IBM gets data encryption technique patent

IT major IBM last week said it patent for a data encryption technique that is expected to enhance data privacy and strengthen cloud computing security.

The fully homomorphic encryption could enable unrestricted analysis of encrypted information –intentionally scrambled data — without surrendering confidentiality.

IBM in a statement said the new solution has the potential to advance cloud computing privacy and security by enabling vendors to perform computations on client data, such as analyzing sales patterns, without exposing or revealing the original data.

IBM’s homomorphic encryption technique solves a mathematical puzzle that confounded scientists since the invention of public-key encryption over 30 years ago.


The new solution was invented by IBM cryptography Researcher Craig Gentry. IBM says the fully homomorphic encryption uses a mathematical object known as an ideal lattice that allows people to interact with encrypted data in ways previously considered impossible.
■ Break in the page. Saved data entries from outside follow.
Definition recordStatusUpdateConflict (resource : string) (err : error) : aprog bool :=
  if negb (is_conflict err) then Ret false
  else _ <~! AConflictMetric resource; Ret true.

Definition recordPhaseTransition (fromPhase toPhase : string) : aprog unit :=
  if negb (ac_EventRecorder cfg) || (fromPhase == toPhase) then Ret tt
  else
    let '(type, reason, message) := phaseTransitionEvent fromPhase toPhase in
    if reason != "" then trigger (AEvent type reason message) else Ret tt.

(** The block [if err := r.Status().Update(..); err != nil { metric; return err }]. *)
Definition updateStatus action (k : AgentAction -> aprog rresult) : aprog rresult :=
  updated <~! AUpdateStatus action;
  match updated with
  | Err e => _ <~ recordStatusUpdateConflict "AgentAction" e; Ret (done_err e)
  | Ok action' => k action'
  end.

Definition failBeforeDispatch action (request : ExecutorRequest) (reason : string)
    (dispatchErr : error) (now : time) : aprog rresult :=
  updateStatus
    (set_status action (failBeforeDispatchStatus (act_Status action) (om_Generation (act_Meta action))
                          request reason dispatchErr now))
    (fun _ => Ret (done_err dispatchErr)).

Definition recordExecutionSuccess action (request : ExecutorRequest) (result : ExecutionResult)
    (now : time) : aprog rresult :=
  match successStatus action request result now with
  | None => panic
  | Some status =>
      updateStatus (set_status action status) (fun action' =>
        _ <~ recordPhaseTransition (act_Phase action) (act_Phase action');
        match st_Effectiveness status ≫= ef_SettlingUntil with
        | Some until => Ret (requeue (Z.max 0 (time_sub until now)))
        | None => Ret done_ok
        end)
  end.

Definition populateBaselineEvidence (baseline : EffectivenessBaseline)
    : aprog (result EffectivenessBaseline) :=
  match eb_RiskSignalRef baseline with
  | None => Ret (Ok baseline)
  | Some ref =>
      got <~! AGetRiskSignal (nor_Namespace ref) (nor_Name ref);
      match got with
      | Err e =>
          if is_not_found e then Ret (Ok baseline)
          else Ret (Err (wrapf ("get baseline RiskSignal " +:+ nor_Namespace ref +:+ "/" +:+ nor_Name ref) e))
      | Ok evidence => Ret (Ok (with_evidence baseline evidence))
      end
  end.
The breakthrough facilitates analysis of confidential encrypted data without allowing the user to see the private data, yet it will reveal the same detailed results as if the original data was completely visible.

“Our patented invention has the potential to pave the way for more secure cloud computing services – without having to decrypt or reveal original data,”  said Craig Gentry, IBM Researcher and co-inventor on the patent. “Fully homomorphic encryption will enable companies to confidently share data and overcome challenges or take advantage of emerging opportunities.”

IBM invests more than $6 billion annually in R&D and consistently explores new approaches to cloud computing that will deliver a competitive advantage to the company and its clients.